The second volume of these books on digital communications deals with knowledge and skills acquisition.
Digital Communications 2 is structured into two parts; the first deals with the tutorial aspect. This is an ordered set of thirty-three problems covering the contents of Digital Communications 1: the theory of information (15 problems), digital baseband transmission (11 problems) and digital carrier modulation (7 problems). All the problems are autonomous and structured as complete statements. These are followed by explicit solutions, which are accessible to the majority of the targeted learners, and were chosen to offer a wide variety of difficulty levels.
The second part of this book offers a set of 5 practical works. They range from basic measurements on transmission cables to the design of modems using software simulations and the effective use of electronic modules and basic functions in the construction of communication systems.
Part 1. Tutorials
1. Theory of Information: Problems 1 to 15.
2. Baseband Digital Transmission: Problems 16 to 26.
3. Digital Transmissions with Carrier Modulation: Problems 27 to 33.
Part 2. Practical Works
4. Study of the Transmission of Digital Information on Two-wire Cables.

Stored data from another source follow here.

(** Nothing that is due is passed over when it fits: if the due deliveries number at
    most [MaxMessages] and their payloads total at most [MaxBytes], one round hands out every
    one of them that has attempts left and completes (dead-letters) every other. *)
Theorem get_round_complete p c t sub :
  good t → rows_where (subMatch (g_Name p) (g_ID p)) (tx_db t) = [sub] →
  queried p sub c (tx_db t) ≠ [] →
  Z.of_nat (length (rows_where (due (tx_db t) sub (c_query c) (c_build c) (c_locked c)) (tx_db t)))
    ≤ g_MaxMessages p →
  list_sum ((λ em, payload_len em.2) <$> queried p sub c (tx_db t)) ≤ g_MaxBytes p →
  ∃ r t', get_round false p c t = Ok ((sub, Some r, None), t') ∧
    ∀ k e, deliveries (tx_db t) !! k = Some e →
      due (tx_db t) sub (c_query c) (c_build c) (c_locked c) e →
      if attempts_used_up sub e
      then deliveries (tx_db t') !! k = Some (del_set_completedAt (Some (c_apply c)) e)
      else k ∈ smd_ID <$> Deliveries r.
Proof.
  intros Hg Hsub Hne Hlen Hbytes. pose proof (proj1 Hg) as W.
  destruct (get_round_found p c t sub Hg Hsub Hne) as (t' & Hrun & _ & _ & _ & _ & _ & _ & Hdead & _).
  set (ds := queried p sub c (tx_db t)) in *. set (ab := sort_out p sub 0 0 ds) in *.
  eexists _, t'. split; [exact Hrun|]. intros k e He Hdue.
  pose proof (tw_key _ (wf_deliveries _ W) _ _ He) as Hk. simpl in Hk.
  set (rows := rows_where (due (tx_db t) sub (c_query c) (c_build c) (c_locked c)) (tx_db t)) in *.
  assert (Hfst : ds.*1 = sort_by d_attemptAt rows).
  { unfold ds. rewrite queried_fst by done. apply take_ge. rewrite sort_by_perm. fold rows. lia. }
  assert (Hin : e ∈ ds.*1).
  { rewrite Hfst. apply elem_of_sort_by, elem_of_rows_wf; [done|]. split; [done|]. simpl. by rewrite Hk. }
  apply list_elem_of_fmap in Hin as (em & -> & Hem).
  assert (Hall := sort_out_all p sub 0 0 ds ltac:(lia)). fold ab in Hall.
  specialize (Hall ltac:(rewrite <- (length_fmap fst), Hfst, sort_by_perm; lia) em Hem).
  destruct (attempts_used_up sub em.1).
  - rewrite <- Hk. by apply Hdead.
  - simpl. rewrite <- Hk. apply list_elem_of_fmap. exists (to_result sub (c_apply c) em).
    split; [symmetry; exact (proj1 (to_result_next sub (c_apply c) em))|].
    by apply list_elem_of_fmap_2.
Qed.
(* ===== verification/Publisher.v ===== *)
(** * The publisher service

    [src/services/grpc-publisher.go]: one definition per method, from the request to the
    response and the world it leaves.  The transaction a method runs itself is its
    [..._tx]; the others run an action of [Lifecycle].  Requests hold the fields that are used:
    of the fields of a topic that are refused, whether they are set. *)

From S2P Require Import Prelude Uuid Filter FilterParse Schema Notify Store Example Deliver.
From S2P Require Import Lifecycle Rpc.

Record PbTopic := MkPbTopic {
  pt_Name : string; pt_Labels : labels;
  pt_MessageStoragePolicy : bool; pt_KmsKeyName : string; pt_SchemaSettings : bool }.
Definition entTopicToGrpc (t : topic) : PbTopic := MkPbTopic (t_name t) (t_labels t) false EmptyString false.

Record ListTopicsRequest := MkListTopics { lt_Project : string; lt_PageSize : Z; lt_PageToken : string }.
Record UpdateTopicRequest := MkUpdateTopic { ut_Topic : option PbTopic; ut_Paths : list string }.
Record ListTopicSubscriptionsRequest := MkListTopicSubs {
  lts_Topic : string; lts_PageSize : Z; lts_PageToken : string }.
Record PubsubMessage := MkPubsubMessage { Data : string; pm_Attrs : Attributes; OrderingKey : string }.
Record PublishRequest := MkPublishRequest { pr_Topic : string; pr_Messages : list PubsubMessage }.

Definition topic_in_project (project : string) (t : topic) : Prop :=
  String.prefix (projectTopicPrefix project) (t_name t) = true ∧ t_deletedAt t = None.
#[export] Instance topic_in_project_dec project t : Decision (topic_in_project project t).
Proof. unfold topic_in_project. apply _. Defined.

Section Publisher.
Context {E : Engine} {FP : FilterParser} {U : UuidText}.

Definition ListTopics_tx (req : ListTopicsRequest) : Tx (list PbTopic * string) :=
  list_tx (topic_in_project (lt_Project req)) (lt_PageSize req) (lt_PageToken req) ≫= λ '(topics, next),
  mret (entTopicToGrpc <$> topics, next).
Definition ListTopics (req : ListTopicsRequest) (committed : outcome ()) (w : world)
  : outcome (list PbTopic * string) * world :=
  if negb (String.prefix "projects/" (lt_Project req)) then (invalid, w)
  else DoTx committed (ListTopics_tx req) w.

Definition create_status (e : error) : error :=
  if bool_decide (e = ErrExists) then StatusError AlreadyExists
  else if IsPostgreSQLErrorCode e SerializationFailure then StatusError Aborted
  else AsStatusError e.

Definition CreateTopic (req : PbTopic) (committed : outcome ()) (now : time) (w : world)
  : outcome PbTopic * world :=
  if negb (isValidTopicName (pt_Name req)) then (invalid, w)
  else if pt_MessageStoragePolicy req || negb (is_empty (pt_KmsKeyName req)) || pt_SchemaSettings req then
    (Err (StatusError Unimplemented), w)
  else
    match NewCreateTopic (MkCreateTopic (pt_Name req) (pt_Labels req)) with
    | Ok p =>
        let '(res, w) := DoTx committed (CreateTopic_Execute p now) w in
        (map_error create_status res ≫= λ _, Ok req, w)
    | Err e => (Err e, w)
    | Panic s => (Panic s, w)
    end.

(** The query for the one live topic of a name. *)
Definition topic_by_name (name : string) : Tx topic := Only (live_topic_named name).

Definition GetTopic_tx (name : string) : Tx PbTopic := topic_by_name name ≫= λ t, mret (entTopicToGrpc t).
Definition GetTopic (name : string) (committed : outcome ()) (w : world) : outcome PbTopic * world :=
  if negb (isValidTopicName name) then (invalid, w)
  else
    let '(res, w) := DoTx committed (GetTopic_tx name) w in
    (map_error not_found_status res, w).

(** The loop over the field mask: the labels to set, if any. *)
Fixpoint topic_update (t : PbTopic) (paths : list string) (set : option labels) : outcome (option labels) :=
  match paths with
  | [] => Ok set
  | p :: paths =>
      if bool_decide (p = "name") then Err (StatusError InvalidArgument)
      else if bool_decide (p = "labels") then topic_update t paths (Some (pt_Labels t))
      else if bool_decide (p ∈ ["message_storage_policy"; "kms_key_name"; "schema_settings"; "satisfies_pzs"])
      then Err (StatusError Unimplemented)
      else Err (StatusError InvalidArgument)
  end.

(** [None]: nothing was to be changed, and the response is nil. *)
Definition UpdateTopic_tx (req : PbTopic) (paths : list string) : Tx (option PbTopic) :=
  on_error (topic_by_name (pt_Name req)) not_found_status ≫= λ t,
  lift (topic_update req paths None) ≫= λ set,
  match set with
  | None => mret None
  | Some l =>
      on_error (hooked other_mutation (UpdateOneID (t_id t) (topic_set_labels l)))
        (λ _, StatusError Unknown) ≫= λ _,
      NotifyModifyTopic (t_id t) (t_name t) ≫= λ _,
      mret (Some (entTopicToGrpc (topic_set_labels l t)))
  end.
Definition UpdateTopic (req : UpdateTopicRequest) (committed : outcome ()) (w : world)
  : outcome (option PbTopic) * world :=
  match ut_Topic req with
  | None => (Panic "nil pointer dereference", w)
  | Some t =>
      if negb (isValidTopicName (pt_Name t)) then (invalid, w)
      else DoTx committed (UpdateTopic_tx t (ut_Paths req)) w
  end.

Definition DeleteTopic (name : string) (committed : outcome ()) (now : time) (w : world)
  : outcome () * world :=
  if negb (isValidTopicName name) then (invalid, w)
  else
    let '(res, w) := DoTx committed (DeleteTopic_Execute name now) w in
    (map_error not_found_status res ≫= λ _, Ok (), w).

Definition ListTopicSubscriptions_tx (req : ListTopicSubscriptionsRequest) : Tx (list string * string) :=
  on_error (topic_by_name (lts_Topic req)) not_found_status ≫= λ t,
  list_tx (live_sub_of (t_id t)) (lts_PageSize req) (lts_PageToken req) ≫= λ '(subs, next),
  mret (s_name <$> subs, next).
Definition ListTopicSubscriptions (req : ListTopicSubscriptionsRequest) (committed : outcome ()) (w : world)
  : outcome (list string * string) * world :=
  if negb (isValidTopicName (lts_Topic req)) then (invalid, w)
  else DoTx committed (ListTopicSubscriptions_tx req) w.

(** The [i]-th message is published at [now i]. *)
Definition publish_params (t : topic) (m : PubsubMessage) : PublishMessageParams :=
  MkPublish (t_name t) (Some (t_id t)) (Data m) (pm_Attrs m) (OrderingKey m).
Definition publish_nth (t : topic) (now : nat → time) (im : nat * PubsubMessage) : Tx uuid :=
  lift (NewPublishMessage (publish_params t im.2)) ≫= λ p,
  on_error (PublishMessage_Execute p (now im.1)) AsStatusError ≫= λ results,
  mret (pr_ID results).
Definition Publish_tx (req : PublishRequest) (now : nat → time) : Tx (list uuid) :=
  on_error (topic_by_name (pr_Topic req)) not_found_status ≫= λ t,
  traverseM (imap pair (pr_Messages req)) (publish_nth t now).
Definition Publish (req : PublishRequest) (committed : outcome ()) (now : nat → time) (w : world)
  : outcome (list string) * world :=
  if negb (isValidTopicName (pr_Topic req)) then (invalid, w)
  else
    let '(ids, w) := DoTx committed (Publish_tx req now) w in
    (map_ok (fmap uuid_String) ids, w).
End Publisher.

(** ** Publishing *)

Section Publish_run.
Context {E : Engine} {FP : FilterParser} {U : UuidText}.

Lemma topic_by_name_run name t :
  db_wf (tx_db t) →
  (∀ tp, topics (tx_db t) !! t_id tp = Some tp → ¬ live_topic_named name tp) ∧
    topic_by_name name t = Err EntNotFound ∨
  ∃ tp, topics (tx_db t) !! t_id tp = Some tp ∧ live_topic_named name tp ∧ topic_by_name name t = Ok (tp, t).
Proof.
  intros W. unfold topic_by_name, Only, All, mbind, M_bind, gets.
  destruct (live_topics_named name _ W) as [Hn|(tp & Hn & Htp & Hl)]; rewrite Hn; simpl; [left|right].
  - split; [|done]. intros tp Htp. by eapply rows_named_none.
  - by exists tp.
Qed.

(** The message a request's message becomes. *)
Definition made_from (tp : topic) (m : PubsubMessage) (m' : message) : Prop :=
  m_topicID m' = t_id tp ∧ stored_json (Data m) = Some (m_payload m') ∧ m_attributes m' = pm_Attrs m ∧
  m_orderKey m' = (if bool_decide (OrderingKey m = EmptyString) then None else Some (OrderingKey m)).

(** The database after the messages [ms] were published to [tp]. *)
Record published_all (d d' : db) (tp : topic) (ms : list message) : Prop := {
  pa_nodup : NoDup (m_id <$> ms);
  pa_messages : ∀ k m, messages d' !! k = Some m ↔ messages d !! k = Some m ∨ m ∈ ms ∧ m_id m = k;
  pa_new : ∀ m, m ∈ ms → messages d !! m_id m = None;
  pa_delivered : ∀ m s, m ∈ ms → subscriptions d !! s_id s = Some s → s_topicID s = t_id tp →
    s_deletedAt s = None → passes s m = true →
    ∃ e, deliveries d' !! d_id e = Some e ∧ d_messageID e = m_id m ∧ d_subscriptionID e = s_id s ∧
      d_completedAt e = None ∧ d_attempts e = 0 ∧
      ∀ k e', deliveries d' !! k = Some e' → d_messageID e' = m_id m → d_subscriptionID e' = s_id s →
        k = d_id e;
  pa_only : ∀ k e, deliveries d' !! k = Some e → deliveries d !! k = Some e ∨
    ∃ m s, m ∈ ms ∧ d_messageID e = m_id m ∧ subscriptions d !! s_id s = Some s ∧
      d_subscriptionID e = s_id s ∧ s_topicID s = t_id tp ∧ s_deletedAt s = None ∧ passes s m = true;
  pa_kept : ∀ k e, deliveries d !! k = Some e → deliveries d' !! k = Some e;
  pa_others : topics d' = topics d ∧ subscriptions d' = subscriptions d ∧ snapshots d' = snapshots d }.
(* ===== verification/Subscriber.v ===== *)
(** * The subscriber service

    [src/services/grpc-subscriber.go] and [grpc-snapshots.go]: one definition per unary method
    ([StreamingPull] is in [StreamConn]), from the request to the response and the world it
    leaves.  Durations and times of a request are what [AsDuration] and [AsTime] make of them;
    of the parts that are refused, a request holds whether they are set.  A method that retries
    on deadlocks takes the database's answers in order; [None] is that they ran out. *)

From S2P Require Import Prelude Uuid Filter FilterParse Schema Backoff Notify Store Example Deliver.
From S2P Require Import Lifecycle Ack Receive Seek Rpc Publisher.

Inductive push_wrapper := PubsubWrapper | NoWrapper.
Record PushConfig := MkPushConfig {
  pc_PushEndpoint : string; pc_Attributes : gmap string string; pc_AuthenticationMethod : bool;
  pc_Wrapper : option push_wrapper }.
Record DeadLetterPolicy := MkDeadLetterPolicy { dlp_DeadLetterTopic : string; dlp_MaxDeliveryAttempts : Z }.
Record RetryPolicy := MkRetryPolicy {
  rp_MinimumBackoff : option duration; rp_MaximumBackoff : option duration }.
(** [ps_Ttl]: that of the expiration policy, if there is one. *)
Record PbSubscription := MkPbSub {
  ps_Name : string; ps_Topic : string; ps_PushConfig : option PushConfig; ps_AckDeadlineSeconds : Z;
  ps_MessageRetentionDuration : option duration; ps_Labels : labels; ps_EnableMessageOrdering : bool;
  ps_Ttl : option duration; ps_Filter : string; ps_DeadLetterPolicy : option DeadLetterPolicy;
  ps_RetryPolicy : option RetryPolicy; ps_Detached : bool }.

Definition defaultSubscriptionTTL : duration := 30 * 24 * Hour.
Definition defaultSubscriptionMessageTTL : duration := 7 * 24 * Hour.
Definition deletedTopicName : string := "_deleted-topic_".
Definition defaultDeadLetterMaxAttempts : Z := 5.

(** [if d == 0 { d = default }] *)
Definition or_default (dflt : Z) (d : Z) : Z := if d =? 0 then dflt else d.

(** ** Setters of a subscription *)

Definition sub_set_labels (l : labels) (s : subscription) : subscription :=
  MkSubscription (s_id s) (s_topicID s) (s_name s) (s_createdAt s) (s_expiresAt s) (s_live s)
    (s_deletedAt s) (s_ttl s) (s_messageTTL s) (s_orderedDelivery s) l (s_minBackoff s)
    (s_maxBackoff s) (s_pushEndpoint s) (s_messageFilter s) (s_maxDeliveryAttempts s)
    (s_deadLetterTopicID s) (s_deliveryDelay s).
Definition sub_set_ttl (d : duration) (s : subscription) : subscription :=
  MkSubscription (s_id s) (s_topicID s) (s_name s) (s_createdAt s) (s_expiresAt s) (s_live s)
    (s_deletedAt s) d (s_messageTTL s) (s_orderedDelivery s) (s_labels s) (s_minBackoff s)
    (s_maxBackoff s) (s_pushEndpoint s) (s_messageFilter s) (s_maxDeliveryAttempts s)
    (s_deadLetterTopicID s) (s_deliveryDelay s).
Definition sub_set_messageTTL (d : duration) (s : subscription) : subscription :=
  MkSubscription (s_id s) (s_topicID s) (s_name s) (s_createdAt s) (s_expiresAt s) (s_live s)
    (s_deletedAt s) (s_ttl s) d (s_orderedDelivery s) (s_labels s) (s_minBackoff s)
    (s_maxBackoff s) (s_pushEndpoint s) (s_messageFilter s) (s_maxDeliveryAttempts s)
    (s_deadLetterTopicID s) (s_deliveryDelay s).
Definition sub_set_orderedDelivery (b : bool) (s : subscription) : subscription :=
  MkSubscription (s_id s) (s_topicID s) (s_name s) (s_createdAt s) (s_expiresAt s) (s_live s)
    (s_deletedAt s) (s_ttl s) (s_messageTTL s) b (s_labels s) (s_minBackoff s)
    (s_maxBackoff s) (s_pushEndpoint s) (s_messageFilter s) (s_maxDeliveryAttempts s)
    (s_deadLetterTopicID s) (s_deliveryDelay s).
Definition sub_set_backoff (min max : option duration) (s : subscription) : subscription :=
  MkSubscription (s_id s) (s_topicID s) (s_name s) (s_createdAt s) (s_expiresAt s) (s_live s)
    (s_deletedAt s) (s_ttl s) (s_messageTTL s) (s_orderedDelivery s) (s_labels s) min
    max (s_pushEndpoint s) (s_messageFilter s) (s_maxDeliveryAttempts s)
    (s_deadLetterTopicID s) (s_deliveryDelay s).
Definition sub_set_pushEndpoint (ep : option string) (s : subscription) : subscription :=
  MkSubscription (s_id s) (s_topicID s) (s_name s) (s_createdAt s) (s_expiresAt s) (s_live s)
    (s_deletedAt s) (s_ttl s) (s_messageTTL s) (s_orderedDelivery s) (s_labels s) (s_minBackoff s)
    (s_maxBackoff s) ep (s_messageFilter s) (s_maxDeliveryAttempts s)
    (s_deadLetterTopicID s) (s_deliveryDelay s).
Definition sub_set_messageFilter (f : option string) (s : subscription) : subscription :=
  MkSubscription (s_id s) (s_topicID s) (s_name s) (s_createdAt s) (s_expiresAt s) (s_live s)
    (s_deletedAt s) (s_ttl s) (s_messageTTL s) (s_orderedDelivery s) (s_labels s) (s_minBackoff s)
    (s_maxBackoff s) (s_pushEndpoint s) f (s_maxDeliveryAttempts s)
    (s_deadLetterTopicID s) (s_deliveryDelay s).
Definition sub_set_deadLetter (i : option uuid) (n : option Z) (s : subscription) : subscription :=
  MkSubscription (s_id s) (s_topicID s) (s_name s) (s_createdAt s) (s_expiresAt s) (s_live s)
    (s_deletedAt s) (s_ttl s) (s_messageTTL s) (s_orderedDelivery s) (s_labels s) (s_minBackoff s)
    (s_maxBackoff s) (s_pushEndpoint s) (s_messageFilter s) n i (s_deliveryDelay s).

Section Subscriber.
Context {E : Engine} {FP : FilterParser} {F : Float64} {U : UuidText}.

(** ** Conversions *)

(** The name of a topic in a response; [edge] is the loaded edge. *)
Definition edge_name (edge : option topic) (name : string) : string :=
  match edge with
  | Some t => match t_deletedAt t with Some _ => deletedTopicName | None => t_name t end
  | None => name
  end.

Definition entSubscriptionToGrpc (s : subscription) (tp dl : option topic) (topicName deadLetterTopicName : string)
  : PbSubscription :=
  MkPbSub (s_name s) (edge_name tp topicName)
    ((λ ep, MkPushConfig ep ∅ false None) <$> s_pushEndpoint s)
    (int32_wrap (f_trunc (Seconds (NextDelayFor s 0).1)))
    (Some (s_messageTTL s)) (s_labels s) (s_orderedDelivery s) (Some (s_ttl s))
    (default EmptyString (s_messageFilter s))
    ((λ _, MkDeadLetterPolicy (edge_name dl deadLetterTopicName) (default 0 (s_maxDeliveryAttempts s)))
       <$> s_deadLetterTopicID s)
    (match s_minBackoff s, s_maxBackoff s with
     | None, None => None
     | min, max => Some (MkRetryPolicy min max)
     end) false.

(** The edges [WithTopic()] and [WithDeadLetterTopic()] load. *)
Definition loaded (d : db) (s : subscription) : PbSubscription :=
  entSubscriptionToGrpc s (topics d !! s_topicID s) (s_deadLetterTopicID s ≫= λ i, topics d !! i)
    EmptyString EmptyString.

Record PbReceivedMessage := MkPbReceived {
  pbr_AckId : string; pbr_MessageId : string; pbr_PublishTime : time; pbr_Data : string;
  pbr_Attributes : Attributes; pbr_OrderingKey : string; pbr_DeliveryAttempt : Z }.
Definition entDeliveryToGrpc (m : SubscriptionMessageDelivery) : PbReceivedMessage :=
  MkPbReceived (uuid_String (smd_ID m)) (uuid_String (smd_MessageID m)) (smd_PublishedAt m) (smd_Payload m)
    (smd_Attributes m) (default EmptyString (smd_OrderKey m)) (int32_wrap (smd_NumAttempts m)).

(** ** Creating *)

Definition create_sub_params (req : PbSubscription) : CreateSubscriptionParams :=
  MkCreateSub (ps_Topic req) (ps_Name req)
    (or_default defaultSubscriptionTTL (default 0 (ps_Ttl req)))
    (or_default defaultSubscriptionMessageTTL (default 0 (ps_MessageRetentionDuration req)))
    (ps_EnableMessageOrdering req) (ps_Labels req)
    (match ps_PushConfig req with Some cfg => pc_PushEndpoint cfg | None => EmptyString end)
    (match ps_RetryPolicy req with Some rp => default 0 (rp_MinimumBackoff rp) | None => 0 end)
    (match ps_RetryPolicy req with Some rp => default 0 (rp_MaximumBackoff rp) | None => 0 end)
    (ps_Filter req)
    (match ps_DeadLetterPolicy req with
     | Some dlp => or_default defaultDeadLetterMaxAttempts (dlp_MaxDeliveryAttempts dlp)
     | None => 0
     end)
    (match ps_DeadLetterPolicy req with Some dlp => dlp_DeadLetterTopic dlp | None => EmptyString end).

Definition push_config_supported (cfg : PushConfig) : bool :=
  bool_decide (pc_Attributes cfg = ∅) && negb (pc_AuthenticationMethod cfg) &&
  match pc_Wrapper cfg with Some NoWrapper => false | _ => true end.

Definition create_sub_status (e : error) : error :=
  if isNotFound e then StatusError NotFound else create_status e.

Definition CreateSubscription (req : PbSubscription) (committed : outcome ()) (now createdAt : time) (w : world)
  : outcome PbSubscription * world :=
  if negb (isValidSubscriptionName (ps_Name req)) then (invalid, w)
  else if ps_Detached req then (invalid, w)
  else if negb (match ps_PushConfig req with Some cfg => push_config_supported cfg | None => true end) then
    (Err (StatusError Unimplemented), w)
  else
    match NewCreateSubscription (create_sub_params req) with
    | Ok p =>
        let '(res, w) := DoTx committed (CreateSubscription_Execute p now createdAt) w in
        (map_error create_sub_status res ≫= λ sub,
           Ok (entSubscriptionToGrpc sub None None (cs_TopicName p) (cs_DeadLetterTopic p)), w)
    | Err e => (Err e, w)
    | Panic s => (Panic s, w)
    end.

(** ** Reading *)

Definition sub_by_name (name : string) : Tx subscription := Only (live_sub_named name).

Definition GetSubscription_tx (name : string) : Tx PbSubscription :=
  sub_by_name name ≫= λ s, gets (λ t, loaded (tx_db t) s).
Definition GetSubscription (name : string) (committed : outcome ()) (w : world)
  : outcome PbSubscription * world :=
  if negb (isValidSubscriptionName name) then (invalid, w)
  else
    let '(res, w) := DoTx committed (GetSubscription_tx name) w in
    (map_error not_found_status res, w).

Definition sub_in_project (project : string) (s : subscription) : Prop :=
  String.prefix (projectSubscriptionPrefix project) (s_name s) = true ∧ s_deletedAt s = None.
#[export] Instance sub_in_project_dec project s : Decision (sub_in_project project s).
Proof. unfold sub_in_project. apply _. Defined.
(* ===== verification/System.v ===== *)
(** * The system: every action, interleaved

    The actions of [src/actions] as one step relation on the world (database, waiters, id
    generator): a step runs one action's transaction through [DoTx], whatever the database
    answers to the commit, or lets a listener come or go.  The invariants hold in every
    reachable world; the safety of acknowledgements is about every run without a seek. *)

From S2P Require Import Prelude Uuid Filter FilterParse Schema Backoff Notify Store Example Deliver.
From S2P Require Import Lifecycle Ack Receive Seek Prune Rpc Publisher Subscriber.

(** An action, or the transaction of a method of the services, with its parameters, and the
    clock where it is read more than once. *)
Inductive read_request :=
  | ReadTopic (name : string) | ReadTopics (req : ListTopicsRequest)
  | ReadTopicSubscriptions (req : ListTopicSubscriptionsRequest)
  | ReadSubscription (name : string) | ReadSubscriptions (req : ListTopicsRequest)
  | ReadSnapshot (name : string) | ReadSnapshots (req : ListTopicsRequest).
Inductive request :=
  | ReqCreateTopic (p : CreateTopicParams)
  | ReqDeleteTopic (name : string)
  | ReqCreateSubscription (p : CreateSubscriptionParams) (createdAt : time)
  | ReqDeleteSubscription (name : string)
  | ReqDeleteExpired (p : PruneCommonParams)
  | ReqPublish (p : PublishMessageParams)
  | ReqAck (ids : list uuid)
  | ReqNack (ids : list uuid)
  | ReqAckNack (ack nack : list uuid) (now2 : time)
  | ReqDelay (ids : list uuid) (delay : duration)
  | ReqDeadLetter (maxDeliveries : nat)
  | ReqGetFirst (p : GetSubscriptionMessagesParams)
  | ReqGetRound (p : GetSubscriptionMessagesParams) (single_sqlite_tx : bool) (c : clock)
  | ReqGetTimeout (p : GetSubscriptionMessagesParams) (sub : subscription)
  | ReqCreateSnapshot (p : CreateSnapshotParams)
  | ReqSeekTime (p : SeekSubscriptionToTimeParams)
  | ReqSeekSnapshot (p : SeekSubscriptionToSnapshotParams)
  | ReqPruneDeliveries (j : delivery_job) (p : PruneCommonParams)
  | ReqPruneMessages (p : PruneCommonParams)
  | ReqPruneSubscriptions (p : PruneCommonParams)
  | ReqPruneTopics (p : PruneCommonParams)
  | ReqUpdateTopic (req : PbTopic) (paths : list string)
  | ReqPublishAll (req : PublishRequest) (clock : nat → time)
  | ReqUpdateSubscription (req : PbSubscription) (paths : list string) (clock : nat → time)
  | ReqModifyPushConfig (name : string) (cfg : option PushConfig)
  | ReqDeleteSnapshot (name : string)
  | ReqRead (q : read_request).

Definition is_seek (rq : request) : Prop :=
  match rq with ReqSeekTime _ | ReqSeekSnapshot _ => True | _ => False end.
#[export] Instance is_seek_dec rq : Decision (is_seek rq).
Proof. destruct rq; simpl; apply _. Defined.

Section System.
Context {E : Engine} {FP : FilterParser} {F : Float64} {U : UuidText}.

Definition forget {A} (m : Tx A) : Tx () := m ≫= λ _, mret ().

Definition read_transaction (q : read_request) : Tx () :=
  match q with
  | ReadTopic name => forget (GetTopic_tx name)
  | ReadTopics req => forget (ListTopics_tx req)
  | ReadTopicSubscriptions req => forget (ListTopicSubscriptions_tx req)
  | ReadSubscription name => forget (GetSubscription_tx name)
  | ReadSubscriptions req => forget (ListSubscriptions_tx req)
  | ReadSnapshot name => forget (GetSnapshot_tx name)
  | ReadSnapshots req => forget (ListSnapshots_tx req)
  end.

Definition transaction (rq : request) (now : time) : Tx () :=
  match rq with
  | ReqCreateTopic p => forget (CreateTopic_Execute p now)
  | ReqDeleteTopic name => forget (DeleteTopic_Execute name now)
  | ReqCreateSubscription p createdAt => forget (CreateSubscription_Execute p now createdAt)
  | ReqDeleteSubscription name => forget (DeleteSubscription_Execute name now)
  | ReqDeleteExpired p => forget (DeleteExpiredSubscriptions_Execute p now)
  | ReqPublish p => forget (PublishMessage_Execute p now)
  | ReqAck ids => forget (AckDeliveries_Execute ids now)
  | ReqNack ids => forget (NackDeliveries_Execute ids now)
  | ReqAckNack ack nack now2 => AckNack ack nack now now2
  | ReqDelay ids delay => forget (DelayDeliveries_Execute ids delay now)
  | ReqDeadLetter n => forget (DeadLetterDeliveries_Execute n now)
  | ReqGetFirst p => forget (first_tx p now)
  | ReqGetRound p sq c => forget (get_round sq p c)
  | ReqGetTimeout p sub => forget (applyResults p sub now [])
  | ReqCreateSnapshot p => forget (CreateSnapshot_Execute p now)
  | ReqSeekTime p => forget (SeekSubscriptionToTime_Execute p now)
  | ReqSeekSnapshot p => forget (SeekSubscriptionToSnapshot_Execute p now)
  | ReqPruneDeliveries j p => forget (job_Execute j p now)
  | ReqPruneMessages p => forget (PruneCompletedMessages_Execute p now)
  | ReqPruneSubscriptions p => forget (PruneDeletedSubscriptions_Execute p now)
  | ReqPruneTopics p => forget (PruneDeletedTopics_Execute p now)
  | ReqUpdateTopic req paths => forget (UpdateTopic_tx req paths)
  | ReqPublishAll req clock => forget (Publish_tx req clock)
  | ReqUpdateSubscription req paths clock => forget (UpdateSubscription_tx req paths clock)
  | ReqModifyPushConfig name cfg => ModifyPushConfig_tx name cfg
  | ReqDeleteSnapshot name => forget (Delete (λ n : snapshot, n_name n = name))
  | ReqRead q => read_transaction q
  end.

5. Study of Baseband Digital Transmission Systems for the Transmission of Analog Signals (Transmitter and Receiver).
6. Study of On-line Codes for Baseband Modulation and Carrier Modulation.
7. Study of a QPSK Modem Under MATLAB, Simulink, Communications and DSP.
8. Study of a Coding and Decoding System by Cyclic Codes.
Safwan El Assad is Associate Professor (HDR) at Polytech Nantes, France. From 1988 to 2005, his research activities concerned radar imagery and digital communications. With a background in radar imagery and digital communications, today his research largely focuses on chaos-based cryptography.
Dominique Barba is a retired Professor from Polytech Nantes. His research has focused for over 45 years on the processing of still and moving images (improvement, compression), their analysis, human and artificial vision, as well as digital communications (compression).